### PROMPT
The stretch wanted below opens at the line containing "None); mb_writer := mb_writer mb;" and closes at the line containing "mb_turn mb = None -> mb_queue mb = [] ->". Please return it exactly, with no other lines.

### RECORDED DATA
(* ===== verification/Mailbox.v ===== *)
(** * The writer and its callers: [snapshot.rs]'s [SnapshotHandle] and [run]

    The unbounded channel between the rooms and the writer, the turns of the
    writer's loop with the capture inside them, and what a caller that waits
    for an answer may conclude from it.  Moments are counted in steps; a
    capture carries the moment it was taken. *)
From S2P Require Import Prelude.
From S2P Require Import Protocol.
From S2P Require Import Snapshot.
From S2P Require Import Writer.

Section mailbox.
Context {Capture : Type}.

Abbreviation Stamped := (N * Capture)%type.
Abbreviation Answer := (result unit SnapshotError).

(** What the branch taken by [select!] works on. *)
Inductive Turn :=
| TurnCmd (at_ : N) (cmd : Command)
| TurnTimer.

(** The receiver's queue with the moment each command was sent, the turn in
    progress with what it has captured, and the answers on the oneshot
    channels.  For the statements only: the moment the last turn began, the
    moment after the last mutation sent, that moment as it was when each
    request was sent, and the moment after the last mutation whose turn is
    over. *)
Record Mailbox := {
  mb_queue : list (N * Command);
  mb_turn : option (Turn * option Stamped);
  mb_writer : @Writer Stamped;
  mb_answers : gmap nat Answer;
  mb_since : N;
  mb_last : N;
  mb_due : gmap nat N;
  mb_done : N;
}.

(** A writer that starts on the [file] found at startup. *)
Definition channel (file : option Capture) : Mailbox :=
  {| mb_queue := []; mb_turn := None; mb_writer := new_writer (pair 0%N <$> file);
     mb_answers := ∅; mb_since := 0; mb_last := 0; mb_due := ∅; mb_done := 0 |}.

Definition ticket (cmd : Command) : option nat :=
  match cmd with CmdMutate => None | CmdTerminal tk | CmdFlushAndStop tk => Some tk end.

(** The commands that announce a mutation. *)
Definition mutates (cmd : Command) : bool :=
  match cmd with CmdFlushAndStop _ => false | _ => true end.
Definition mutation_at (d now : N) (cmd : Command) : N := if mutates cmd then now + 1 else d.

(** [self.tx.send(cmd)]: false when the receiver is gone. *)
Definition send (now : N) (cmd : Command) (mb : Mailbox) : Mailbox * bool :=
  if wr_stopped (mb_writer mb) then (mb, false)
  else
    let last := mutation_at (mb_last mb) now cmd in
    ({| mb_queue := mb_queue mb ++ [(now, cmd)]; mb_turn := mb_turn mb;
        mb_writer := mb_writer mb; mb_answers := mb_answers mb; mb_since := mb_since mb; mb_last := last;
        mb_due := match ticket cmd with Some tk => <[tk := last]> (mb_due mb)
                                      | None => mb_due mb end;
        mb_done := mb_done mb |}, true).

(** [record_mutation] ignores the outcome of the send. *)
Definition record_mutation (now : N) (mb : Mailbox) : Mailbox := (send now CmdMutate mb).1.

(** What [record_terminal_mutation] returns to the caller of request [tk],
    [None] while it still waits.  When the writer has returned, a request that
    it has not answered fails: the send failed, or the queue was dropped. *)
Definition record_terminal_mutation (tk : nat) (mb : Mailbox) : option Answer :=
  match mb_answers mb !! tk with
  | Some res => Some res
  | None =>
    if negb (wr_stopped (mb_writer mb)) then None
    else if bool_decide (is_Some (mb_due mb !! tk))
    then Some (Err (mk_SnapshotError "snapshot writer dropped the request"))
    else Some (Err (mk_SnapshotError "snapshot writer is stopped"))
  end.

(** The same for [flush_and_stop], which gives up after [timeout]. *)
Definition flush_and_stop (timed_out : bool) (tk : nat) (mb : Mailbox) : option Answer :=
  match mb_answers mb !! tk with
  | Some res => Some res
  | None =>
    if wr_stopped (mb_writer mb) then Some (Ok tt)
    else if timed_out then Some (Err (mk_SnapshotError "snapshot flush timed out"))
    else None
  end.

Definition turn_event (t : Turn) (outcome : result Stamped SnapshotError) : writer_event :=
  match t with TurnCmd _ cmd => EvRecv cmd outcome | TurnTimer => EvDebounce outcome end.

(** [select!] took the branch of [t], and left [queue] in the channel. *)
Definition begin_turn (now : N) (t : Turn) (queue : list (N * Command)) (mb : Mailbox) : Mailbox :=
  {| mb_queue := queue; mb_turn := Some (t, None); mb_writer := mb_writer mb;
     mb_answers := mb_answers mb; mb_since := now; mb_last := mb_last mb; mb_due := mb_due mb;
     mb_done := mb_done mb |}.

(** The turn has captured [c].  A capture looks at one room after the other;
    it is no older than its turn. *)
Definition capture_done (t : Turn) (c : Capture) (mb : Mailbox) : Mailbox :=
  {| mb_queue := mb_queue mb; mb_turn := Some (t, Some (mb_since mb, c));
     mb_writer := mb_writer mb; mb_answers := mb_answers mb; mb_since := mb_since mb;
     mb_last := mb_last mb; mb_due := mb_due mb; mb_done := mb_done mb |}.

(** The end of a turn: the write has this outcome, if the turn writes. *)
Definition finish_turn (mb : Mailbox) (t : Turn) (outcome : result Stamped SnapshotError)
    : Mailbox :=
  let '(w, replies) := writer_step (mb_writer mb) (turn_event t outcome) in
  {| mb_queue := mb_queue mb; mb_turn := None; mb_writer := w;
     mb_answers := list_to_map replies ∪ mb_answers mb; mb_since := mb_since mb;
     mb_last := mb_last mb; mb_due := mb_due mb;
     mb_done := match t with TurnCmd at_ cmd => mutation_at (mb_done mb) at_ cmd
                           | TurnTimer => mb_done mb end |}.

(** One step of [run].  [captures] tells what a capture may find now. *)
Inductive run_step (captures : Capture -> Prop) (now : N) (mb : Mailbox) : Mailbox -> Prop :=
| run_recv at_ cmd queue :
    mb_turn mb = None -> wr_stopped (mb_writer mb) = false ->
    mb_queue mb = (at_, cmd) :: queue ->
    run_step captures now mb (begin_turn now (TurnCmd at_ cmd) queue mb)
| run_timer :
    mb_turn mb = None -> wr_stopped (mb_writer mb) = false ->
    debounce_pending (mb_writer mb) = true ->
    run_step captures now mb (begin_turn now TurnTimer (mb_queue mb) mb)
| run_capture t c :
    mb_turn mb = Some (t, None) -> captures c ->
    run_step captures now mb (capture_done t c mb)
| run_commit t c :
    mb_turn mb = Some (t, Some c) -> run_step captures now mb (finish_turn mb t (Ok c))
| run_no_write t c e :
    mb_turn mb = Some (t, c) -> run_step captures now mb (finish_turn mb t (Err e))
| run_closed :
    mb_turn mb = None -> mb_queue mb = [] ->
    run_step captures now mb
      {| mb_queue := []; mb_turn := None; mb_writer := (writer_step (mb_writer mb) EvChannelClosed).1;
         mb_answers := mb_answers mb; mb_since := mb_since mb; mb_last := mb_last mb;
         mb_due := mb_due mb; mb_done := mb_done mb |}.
...
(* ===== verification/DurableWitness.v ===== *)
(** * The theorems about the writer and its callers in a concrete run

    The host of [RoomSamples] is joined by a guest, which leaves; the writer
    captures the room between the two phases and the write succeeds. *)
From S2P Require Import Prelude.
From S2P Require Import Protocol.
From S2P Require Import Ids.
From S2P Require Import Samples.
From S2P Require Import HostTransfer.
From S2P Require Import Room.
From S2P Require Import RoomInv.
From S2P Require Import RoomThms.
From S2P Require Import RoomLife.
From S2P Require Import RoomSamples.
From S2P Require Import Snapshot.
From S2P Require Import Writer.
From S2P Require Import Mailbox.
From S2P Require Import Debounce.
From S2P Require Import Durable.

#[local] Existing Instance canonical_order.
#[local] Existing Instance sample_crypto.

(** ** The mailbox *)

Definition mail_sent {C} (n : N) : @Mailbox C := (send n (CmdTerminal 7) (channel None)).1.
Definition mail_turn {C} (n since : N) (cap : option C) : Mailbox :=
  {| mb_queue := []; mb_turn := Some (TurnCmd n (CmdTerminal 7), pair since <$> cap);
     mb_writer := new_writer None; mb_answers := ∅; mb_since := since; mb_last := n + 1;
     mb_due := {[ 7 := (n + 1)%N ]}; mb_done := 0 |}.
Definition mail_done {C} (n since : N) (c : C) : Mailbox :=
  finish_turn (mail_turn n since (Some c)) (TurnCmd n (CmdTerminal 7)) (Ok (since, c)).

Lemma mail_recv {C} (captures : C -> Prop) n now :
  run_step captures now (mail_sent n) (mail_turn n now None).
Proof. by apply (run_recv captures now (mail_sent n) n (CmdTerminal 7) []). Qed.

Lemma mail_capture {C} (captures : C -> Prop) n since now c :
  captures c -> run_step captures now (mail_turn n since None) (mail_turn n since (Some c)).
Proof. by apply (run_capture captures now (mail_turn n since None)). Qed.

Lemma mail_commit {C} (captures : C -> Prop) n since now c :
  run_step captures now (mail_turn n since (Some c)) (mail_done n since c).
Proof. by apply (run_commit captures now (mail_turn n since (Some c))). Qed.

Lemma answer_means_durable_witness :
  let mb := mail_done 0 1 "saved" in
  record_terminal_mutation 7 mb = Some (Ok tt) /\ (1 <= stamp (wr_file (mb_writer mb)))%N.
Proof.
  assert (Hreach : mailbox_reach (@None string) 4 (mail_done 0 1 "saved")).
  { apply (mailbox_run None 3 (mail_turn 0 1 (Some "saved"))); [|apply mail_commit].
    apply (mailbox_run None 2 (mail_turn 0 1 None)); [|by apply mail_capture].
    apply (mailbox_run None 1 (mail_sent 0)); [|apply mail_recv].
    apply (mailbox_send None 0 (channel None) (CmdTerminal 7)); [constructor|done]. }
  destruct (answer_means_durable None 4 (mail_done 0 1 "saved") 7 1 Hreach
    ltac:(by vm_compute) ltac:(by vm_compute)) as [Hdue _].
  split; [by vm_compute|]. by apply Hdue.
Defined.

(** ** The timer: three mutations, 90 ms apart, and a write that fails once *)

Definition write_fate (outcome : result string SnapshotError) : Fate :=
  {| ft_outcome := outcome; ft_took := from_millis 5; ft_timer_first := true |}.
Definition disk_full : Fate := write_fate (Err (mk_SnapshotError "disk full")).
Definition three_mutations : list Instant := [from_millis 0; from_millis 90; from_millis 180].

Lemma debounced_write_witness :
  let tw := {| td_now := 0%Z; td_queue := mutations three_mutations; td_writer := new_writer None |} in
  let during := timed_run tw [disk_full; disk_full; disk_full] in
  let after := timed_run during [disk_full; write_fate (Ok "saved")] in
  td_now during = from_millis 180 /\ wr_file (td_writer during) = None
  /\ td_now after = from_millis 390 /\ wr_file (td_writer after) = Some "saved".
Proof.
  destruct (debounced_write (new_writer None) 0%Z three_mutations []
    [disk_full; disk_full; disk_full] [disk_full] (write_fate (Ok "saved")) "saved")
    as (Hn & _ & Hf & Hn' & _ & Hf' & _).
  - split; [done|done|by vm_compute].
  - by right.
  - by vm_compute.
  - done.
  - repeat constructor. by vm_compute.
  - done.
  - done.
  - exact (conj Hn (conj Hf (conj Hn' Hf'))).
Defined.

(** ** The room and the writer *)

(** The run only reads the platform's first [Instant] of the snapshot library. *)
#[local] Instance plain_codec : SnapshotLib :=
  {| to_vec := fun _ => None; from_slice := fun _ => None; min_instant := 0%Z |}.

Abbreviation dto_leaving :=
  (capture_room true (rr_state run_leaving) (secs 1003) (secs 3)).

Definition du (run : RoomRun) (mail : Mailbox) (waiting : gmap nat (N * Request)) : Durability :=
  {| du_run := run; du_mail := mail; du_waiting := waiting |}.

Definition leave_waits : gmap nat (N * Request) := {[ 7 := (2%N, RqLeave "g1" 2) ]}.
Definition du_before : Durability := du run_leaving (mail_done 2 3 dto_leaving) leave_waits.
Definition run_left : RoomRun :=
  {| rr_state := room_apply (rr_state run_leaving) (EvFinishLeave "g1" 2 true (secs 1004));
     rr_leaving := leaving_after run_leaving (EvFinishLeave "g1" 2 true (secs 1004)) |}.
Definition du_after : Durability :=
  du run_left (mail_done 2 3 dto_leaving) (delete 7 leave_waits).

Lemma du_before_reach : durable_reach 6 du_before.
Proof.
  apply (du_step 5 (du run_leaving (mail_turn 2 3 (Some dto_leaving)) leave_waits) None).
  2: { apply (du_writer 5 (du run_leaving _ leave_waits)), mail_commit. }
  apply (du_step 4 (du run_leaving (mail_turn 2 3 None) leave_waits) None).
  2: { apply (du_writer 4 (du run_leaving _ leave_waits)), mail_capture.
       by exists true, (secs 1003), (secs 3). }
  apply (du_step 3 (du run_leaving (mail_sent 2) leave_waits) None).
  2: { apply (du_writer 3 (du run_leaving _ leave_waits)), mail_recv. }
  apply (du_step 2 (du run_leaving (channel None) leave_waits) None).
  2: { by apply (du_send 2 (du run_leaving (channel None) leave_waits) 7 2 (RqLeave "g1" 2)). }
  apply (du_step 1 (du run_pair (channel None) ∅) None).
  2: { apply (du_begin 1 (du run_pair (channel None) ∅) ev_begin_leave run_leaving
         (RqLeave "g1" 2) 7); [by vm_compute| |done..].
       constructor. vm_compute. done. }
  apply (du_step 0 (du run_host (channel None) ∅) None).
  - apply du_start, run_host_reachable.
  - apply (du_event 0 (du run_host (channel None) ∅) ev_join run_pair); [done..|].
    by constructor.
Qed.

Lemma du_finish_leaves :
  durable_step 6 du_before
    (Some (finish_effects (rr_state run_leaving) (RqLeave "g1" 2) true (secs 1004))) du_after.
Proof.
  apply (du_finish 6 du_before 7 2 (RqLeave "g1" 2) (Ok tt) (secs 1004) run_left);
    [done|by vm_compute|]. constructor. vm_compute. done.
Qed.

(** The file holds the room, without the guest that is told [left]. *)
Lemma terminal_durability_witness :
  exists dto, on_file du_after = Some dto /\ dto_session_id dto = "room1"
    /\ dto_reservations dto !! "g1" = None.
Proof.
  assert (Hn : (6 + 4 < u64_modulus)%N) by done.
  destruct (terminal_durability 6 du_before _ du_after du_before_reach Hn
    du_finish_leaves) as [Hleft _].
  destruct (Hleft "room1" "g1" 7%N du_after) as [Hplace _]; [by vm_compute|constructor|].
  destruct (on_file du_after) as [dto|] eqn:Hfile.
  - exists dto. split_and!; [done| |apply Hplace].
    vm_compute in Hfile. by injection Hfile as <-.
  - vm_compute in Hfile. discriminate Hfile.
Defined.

### COMPLETED TASK
  {| mb_queue := queue; mb_turn := Some (t, None); mb_writer := mb_writer mb;
     mb_answers := mb_answers mb; mb_since := now; mb_last := mb_last mb; mb_due := mb_due mb;
     mb_done := mb_done mb |}.

(** The turn has captured [c].  A capture looks at one room after the other;
    it is no older than its turn. *)
Definition capture_done (t : Turn) (c : Capture) (mb : Mailbox) : Mailbox :=
  {| mb_queue := mb_queue mb; mb_turn := Some (t, Some (mb_since mb, c));
     mb_writer := mb_writer mb; mb_answers := mb_answers mb; mb_since := mb_since mb;
     mb_last := mb_last mb; mb_due := mb_due mb; mb_done := mb_done mb |}.

(** The end of a turn: the write has this outcome, if the turn writes. *)
Definition finish_turn (mb : Mailbox) (t : Turn) (outcome : result Stamped SnapshotError)
    : Mailbox :=
  let '(w, replies) := writer_step (mb_writer mb) (turn_event t outcome) in
  {| mb_queue := mb_queue mb; mb_turn := None; mb_writer := w;
     mb_answers := list_to_map replies ∪ mb_answers mb; mb_since := mb_since mb;
     mb_last := mb_last mb; mb_due := mb_due mb;
     mb_done := match t with TurnCmd at_ cmd => mutation_at (mb_done mb) at_ cmd
                           | TurnTimer => mb_done mb end |}.

(** One step of [run].  [captures] tells what a capture may find now. *)
Inductive run_step (captures : Capture -> Prop) (now : N) (mb : Mailbox) : Mailbox -> Prop :=
| run_recv at_ cmd queue :
    mb_turn mb = None -> wr_stopped (mb_writer mb) = false ->
    mb_queue mb = (at_, cmd) :: queue ->
    run_step captures now mb (begin_turn now (TurnCmd at_ cmd) queue mb)
| run_timer :
    mb_turn mb = None -> wr_stopped (mb_writer mb) = false ->
    debounce_pending (mb_writer mb) = true ->
    run_step captures now mb (begin_turn now TurnTimer (mb_queue mb) mb)
| run_capture t c :
    mb_turn mb = Some (t, None) -> captures c ->
    run_step captures now mb (capture_done t c mb)
| run_commit t c :
    mb_turn mb = Some (t, Some c) -> run_step captures now mb (finish_turn mb t (Ok c))
| run_no_write t c e :
    mb_turn mb = Some (t, c) -> run_step captures now mb (finish_turn mb t (Err e))
| run_closed :
    mb_turn mb = None -> mb_queue mb = [] ->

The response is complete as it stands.